The Financial Accounting Standards Board (FASB) will discuss the Tax Cuts and Jobs Act (P.L. 115-97) at its January 10 meeting. Since enactment of the tax law, questions have arisen about its impact on 2017 financial statements.
Under Accounting Standards Codification Topic 740, Income Taxes (ASC 740), businesses generally adjust the value of deferred tax assets and liabilities upon enactment of a change to the tax code. President Trump signed the Tax Cuts and Jobs Act on December 22, 2017.
Several professional and trade groups have urged the FASB in recent weeks to address how the tax law affects 2017 financial statements. One key impact, among others, is the deemed repatriation tax.
On its website, the FASB announced that its staff will update the Board on various implementation issues related to the Tax Cuts and Jobs Act. These include whether to discount the tax liability on the deemed repatriation, whether to discount alternative minimum tax credits (AMT) that become refundable, accounting for the base erosion anti-abuse tax, accounting for global intangible low-taxed income.
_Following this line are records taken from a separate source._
Lemma DownloadUpgrade_416_empty_finalizes_witness :
  fs_staged5 !! "upgrade" = None ∧
  Do (quiet_range_server resource5)
    (resume_request "https://example.org/upgrade" 5) =
    Ok {| StatusCode := StatusRequestedRangeNotSatisfiable;
          Body := {| chunks := []; read_err := None |} |} ∧
  fst (run unit 900 (tunneled (quiet_range_server resource5)) no_faults
         example_config "42" tt fs_staged5) = None ∧
  EvNoticeInfo "client upgrade downloaded bytes: 0"
    ∈ trace (snd (run unit 900 (tunneled (quiet_range_server resource5))
                    no_faults example_config "42" tt fs_staged5)) ∧
  fs (snd (run unit 900 (tunneled (quiet_range_server resource5)) no_faults
             example_config "42" tt fs_staged5)) =
    <["upgrade" := resource5]> (delete "upgrade.42.part" fs_staged5).
Proof.
  assert (Hf : fs_staged5 !! "upgrade" = None) by reflexivity.
  assert (Hdo : Do (quiet_range_server resource5)
                  (resume_request "https://example.org/upgrade" 5) =
                Ok {| StatusCode := StatusRequestedRangeNotSatisfiable;
                      Body := {| chunks := []; read_err := None |} |})
    by (vm_compute; reflexivity).
  destruct (DownloadUpgrade_416_empty_finalizes unit 900
              (tunneled (quiet_range_server resource5)) no_faults
              example_config "42" tt fs_staged5
              (quiet_range_server resource5) _ _ _
              Hf eq_refl eq_refl eq_refl eq_refl Hdo eq_refl eq_refl eq_refl
              eq_refl eq_refl (surjective_pairing _)) as (T1 & T2 & T3).
  split_and!; [exact Hf | exact Hdo | exact T1 | exact T2 | exact T3].
Defined.
(** * chubbPresent: the coordination layer of the AssistantBot

    A shallow embedding of [chubbPresent.py].  The worker threads
    ([stream_events], [stream_follow_up]) never read the shared state: they
    only write to it.  A worker is therefore embedded as a computation that
    emits an ordered trace of writes ([effect]) and either returns or raises;
    the trace is then replayed on the shared [AssistantBot] state, in one go
    for a run in isolation or one write at a time under an interleaving
    scheduler. *)

From Stdlib Require Import String Ascii List Bool Arith Lia.
Import ListNotations.
Open Scope string_scope.
Open Scope list_scope.

(** String concatenation, kept apart from the [++] of lists. *)
Infix "+:+" := String.append (at level 60, right associativity).

(** ** Strings *)

Definition nl : string := String (ascii_of_nat 10) EmptyString.

(** [needle in s] of Python, for a non-empty [needle]. *)
Fixpoint str_in (needle s : string) : bool :=
  String.prefix needle s ||
  match s with
  | EmptyString => false
  | String _ s' => str_in needle s'
  end.

(** Truthiness of a Python [str]. *)
Definition truthy (s : string) : bool :=
  match s with
  | EmptyString => false
  | String _ _ => true
  end.

(** ** Data exchanged with the collaborators *)

(** The exception caught by [except Exception as e], kept as [str(e)]. *)
Definition exn := string.

(** [telegram.Update]: only [update.message] is used. *)
Record Message := { chat_id : nat; text : string }.
Record Update := { message : Message }.

(** A block of [delta.content]: [block.type] and [block.text.value]. *)
Record ContentBlock := { block_type : string; text_value : string }.

(** [event.data.delta] of a [thread.message.delta] event. *)
Record MessageDelta := { content : option (list ContentBlock) }.

(** An event of the assistant stream: [event.event] and [event.data.delta]. *)
Record StreamEvent := { event : string; data_delta : option MessageDelta }.

(** [chunk.choices[i].delta], read with [getattr(delta, 'content', None)]. *)
Record Choice := { delta_content : option string }.
Record Chunk := { choices : list Choice }.

(** A stream as its consumer sees it: the items it yields, then either
    exhaustion ([None]) or an exception raised by the iterator. *)
Record Stream (A : Type) := { items : list A; failure : option exn }.
Arguments items {A} _.
Arguments failure {A} _.
Arguments Build_Stream {A} _ _.

Record ChatMessage := { role : string; msg_content : string }.

Record ChatRequest := {
  model : string;
  messages : list ChatMessage;
  temperature : nat;
  max_tokens : nat;
  top_p : nat;
  frequency_penalty : nat;
  presence_penalty : nat;
  stream : bool
}.

(** [self.client]: the two calls the bot makes, each returning a stream or
    raising. *)
Record OpenAI := {
  create_and_run : string -> list ChatMessage -> exn + Stream StreamEvent;
  chat_completions_create : ChatRequest -> exn + Stream Chunk
}.

(** ** The worker monad: a trace of writes, and a result or an exception *)

Inductive effect :=
| SetIsProcessing (b : bool)
| PutMessage (msg : option string)
| PutDone (update : Update)
| LogError (line : string).

Definition Worker (A : Type) : Type := list effect * (exn + A).

Definition ret {A} (a : A) : Worker A := ([], inr a).

Definition bind {A B} (m : Worker A) (f : A -> Worker B) : Worker B :=
  match snd m with
  | inl e => (fst m, inl e)
  | inr a => (fst m ++ fst (f a), snd (f a))
  end.

Definition raise {A} (e : exn) : Worker A := ([], inl e).

Definition emit (ef : effect) : Worker unit := ([ef], inr tt).

(** [try: m  except Exception as e: handler e] *)
Definition try_except {A} (m : Worker A) (handler : exn -> Worker A) : Worker A :=
  match snd m with
  | inl e => (fst m ++ fst (handler e), snd (handler e))
  | inr a => m
  end.

(** [try: m  finally: final] where [final] does not raise. *)
Definition try_finally {A} (m : Worker A) (final : Worker unit) : Worker A :=
  match snd final with
  | inl e => (fst m ++ fst final, inl e)
  | inr _ => (fst m ++ fst final, snd m)
  end.

(** [t = Thread(target=m); t.start(); t.join()]: the writes of [m] happen
    before [join] returns; an exception escaping [m] ends the thread and is
    not re-raised in the joiner. *)
Definition start_and_join (m : Worker unit) : Worker unit := (fst m, inr tt).

Declare Scope worker_scope.
Delimit Scope worker_scope with worker.
Notation "x <- m ;; k" := (bind m (fun x => k))
  (at level 61, m at next level, right associativity) : worker_scope.
Notation "m ;; k" := (bind m (fun _ => k))
  (at level 61, right associativity) : worker_scope.
Open Scope worker_scope.

(** [for x in l: acc = body x acc] *)
Fixpoint for_list {A S} (l : list A) (body : A -> S -> Worker S) (acc : S)
  : Worker S :=
  match l with
  | [] => ret acc
  | x :: l' => acc' <- body x acc ;; for_list l' body acc'
  end.

(** [for x in stream: ...]: the items, then the iterator's own failure. *)
Definition for_stream {A S} (st : Stream A) (body : A -> S -> Worker S)
  (acc : S) : Worker S :=
  acc' <- for_list (items st) body acc ;;
  match failure st with
  | Some e => raise e
  | None => ret acc'
  end.

(** ** Channel writes *)

Definition message_queue_put (msg : option string) : Worker unit :=
  emit (PutMessage msg).
Definition done_queue_put (update : Update) : Worker unit :=
  emit (PutDone update).
Definition logger_error (line : string) : Worker unit :=
  emit (LogError line).
Definition set_is_processing (b : bool) : Worker unit :=
  emit (SetIsProcessing b).

(** A call to the client: its stream, or its exception raised here. *)
Definition call {A} (r : exn + A) : Worker A :=
  match r with
  | inl e => raise e
  | inr a => ret a
  end.

(** ** The messages of the source *)

Definition rule : string := "______________________________________".

Definition answers_separator (user_message : string) : string :=
  nl +:+ nl +:+ "Answers for " +:+ user_message +:+ ":" +:+ nl +:+ rule +:+ nl +:+ nl.

Definition follow_up_separator : string :=
  nl +:+ nl +:+ "Possible Follow-up Questions and Answers:" +:+ nl +:+ rule
     +:+ nl +:+ nl.

Definition error_message (e : exn) : string := "An error occurred: " +:+ e.

Definition follow_up_error_message (e : exn) : string :=
  nl +:+ "An error occurred while generating follow-up: " +:+ e +:+ nl.

Definition follow_up_error_log (e : exn) : string :=
  "An error occurred while generating follow-up: " +:+ e.

Definition system_prompt : string :=
  "You are an assistant tasked with generating possible follow-up questions based on the input question and answer, along with well-structured responses to aid in addressing examiner questions during a thesis results seminar. "
  +:+ "Focus on commonly asked follow-up questions that frequently arise in thesis defense sessions and are relevant to the input question and answer. "
  +:+ "For each response, generate a structured and concise answer that i can be directly read aloud during the presentation. "
  +:+ "If applicable, highlight supporting data, statistical results, or comparisons with existing literature from the input, and avoid introducing speculative values or additional outcomes not explicitly mentioned. "
  +:+ "Use your general knowledge and other references if the question is a common one or to improve argument "
  +:+ "Always respond in Indonesian, don't use us but me, and don't use language that is too stiff, so that I can read it directly during the presentation.".

Definition follow_up_messages (user_message assistant_response : string)
  : list ChatMessage :=
  [ {| role := "system"; msg_content := system_prompt |};
    {| role := "user";
       msg_content := "Question: " +:+ user_message +:+ nl +:+ "Answer: "
                      +:+ assistant_response |} ].

Definition follow_up_request (user_message assistant_response : string)
  : ChatRequest :=
  {| model := "gpt-4o-mini";
     messages := follow_up_messages user_message assistant_response;
     temperature := 1;
     max_tokens := 2048;
     top_p := 1;
     frequency_penalty := 0;
     presence_penalty := 0;
     stream := true |}.

Definition thread_messages (user_message : string) : list ChatMessage :=
  [ {| role := "user"; msg_content := user_message |} ].

(** ** The workers *)

Section Workers.

Variable client : OpenAI.
Variable ASSISTANT_ID : string.

(** [chunk.choices[0]] *)
Definition first_choice (chunk : Chunk) : Worker Choice :=
  match choices chunk with
  | [] => raise "list index out of range"
  | c :: _ => ret c
  end.

(** The body of [for chunk in response] in [stream_follow_up]. *)
Definition follow_up_chunk (chunk : Chunk) (_ : unit) : Worker unit :=
  c <- first_choice chunk ;;
  match delta_content c with
  | Some txt => if truthy txt then message_queue_put (Some txt) else ret tt
  | None => ret tt
  end.

(** The [try] block of [stream_follow_up]. *)
Definition stream_follow_up_try (user_message assistant_response : string)
  : Worker unit :=
  message_queue_put (Some follow_up_separator) ;;
  response <- call (chat_completions_create client
                      (follow_up_request user_message assistant_response)) ;;
  for_stream response follow_up_chunk tt.

Definition stream_follow_up (user_message assistant_response : string)
  : Worker unit :=
  try_except
    (stream_follow_up_try user_message assistant_response)
    (fun e =>
       logger_error (follow_up_error_log e) ;;
       message_queue_put (Some (follow_up_error_message e))).

(** The body of [for block in delta.content] in [stream_events]. *)
Definition on_block (block : ContentBlock) (assistant_response : string)
  : Worker string :=
  if block_type block =? "text" then
    message_queue_put (Some (text_value block)) ;;
    ret (assistant_response +:+ text_value block)
  else ret assistant_response.

(** The body of [for event in stream] in [stream_events]. *)
Definition on_event (user_message : string) (update : Update)
  (ev : StreamEvent) (assistant_response : string) : Worker string :=
  if event ev =? "thread.message.delta" then
    match data_delta ev with
    | Some delta =>
        match content delta with
        | Some ((_ :: _) as blocks) =>
            for_list blocks on_block assistant_response
        | _ => ret assistant_response
        end
    | None => ret assistant_response
    end
  else if event ev =? "thread.message.completed" then
    start_and_join (stream_follow_up user_message assistant_response) ;;
    message_queue_put None ;;
    done_queue_put update ;;
    ret assistant_response
  else ret assistant_response.

(** The [try] block of [stream_events]. *)
Definition stream_events_try (user_message : string) (update : Update)
  : Worker unit :=
  st <- call (create_and_run client ASSISTANT_ID
                (thread_messages user_message)) ;;
  message_queue_put (Some (answers_separator user_message)) ;;
  _ <- for_stream st (on_event user_message update) "" ;;
  ret tt.

(** The [try ... except] statement of [stream_events]. *)
Definition stream_events_guarded (user_message : string) (update : Update)
  : Worker unit :=
  try_except
    (stream_events_try user_message update)
    (fun e =>
       logger_error (error_message e) ;;
       message_queue_put (Some (error_message e))).

Definition stream_events (user_message : string) (update : Update)
  : Worker unit :=
  set_is_processing true ;;
  try_finally (stream_events_guarded user_message update)
              (set_is_processing false).

End Workers.

(** ** The shared state of the bot *)

(** What is done to the [ScrolledText] widget, in order. *)
Inductive tkop :=
| Configure (state : string)
| Insert (chars : string) (tag : option string)
| See.

(** [self.root]: whether the window still exists, and the delays of the
    [update_gui] callbacks registered with [root.after]. *)
Record Tk := { winfo_exists : bool; after : list nat }.

Inductive level := INFO | ERROR.

Record AssistantBot := {
  is_processing : bool;
  root : option Tk;
  text_display : option (list tkop);
  message_queue : list (option string);
  done_queue : list Update;
  logger : list (level * string)
}.

(** The fields as [__init__] leaves them. *)
Definition init : AssistantBot :=
  {| is_processing := false;
     root := None;
     text_display := None;
     message_queue := [];
     done_queue := [];
     logger := [] |}.

Definition with_is_processing (b : bool) (self : AssistantBot) :=
  {| is_processing := b;
     root := root self;
     text_display := text_display self;
     message_queue := message_queue self;
     done_queue := done_queue self;
     logger := logger self |}.

Definition with_root (r : option Tk) (self : AssistantBot) :=
  {| is_processing := is_processing self;
     root := r;
     text_display := text_display self;
     message_queue := message_queue self;
     done_queue := done_queue self;
     logger := logger self |}.

Definition with_text_display (t : option (list tkop)) (self : AssistantBot) :=
  {| is_processing := is_processing self;
     root := root self;
     text_display := t;
     message_queue := message_queue self;
     done_queue := done_queue self;
     logger := logger self |}.

Definition with_message_queue (q : list (option string)) (self : AssistantBot) :=
  {| is_processing := is_processing self;
     root := root self;
     text_display := text_display self;
     message_queue := q;
     done_queue := done_queue self;
     logger := logger self |}.

Definition with_done_queue (q : list Update) (self : AssistantBot) :=
  {| is_processing := is_processing self;
     root := root self;
     text_display := text_display self;
     message_queue := message_queue self;
     done_queue := q;
     logger := logger self |}.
FASB staff will also update the Board on the use of Securities and Exchange Commission Staff Accounting Bulletin No. 118, Income Tax Accounting Implications of the Tax Cuts and Jobs Act, by private companies and not-for-profit entities. Bulletin No. 118 discusses application of U.S. GAAP when preparing an initial accounting of the income tax effects of the Tax Cuts and Jobs Act. The SEC released Bulletin No. 118 in last month.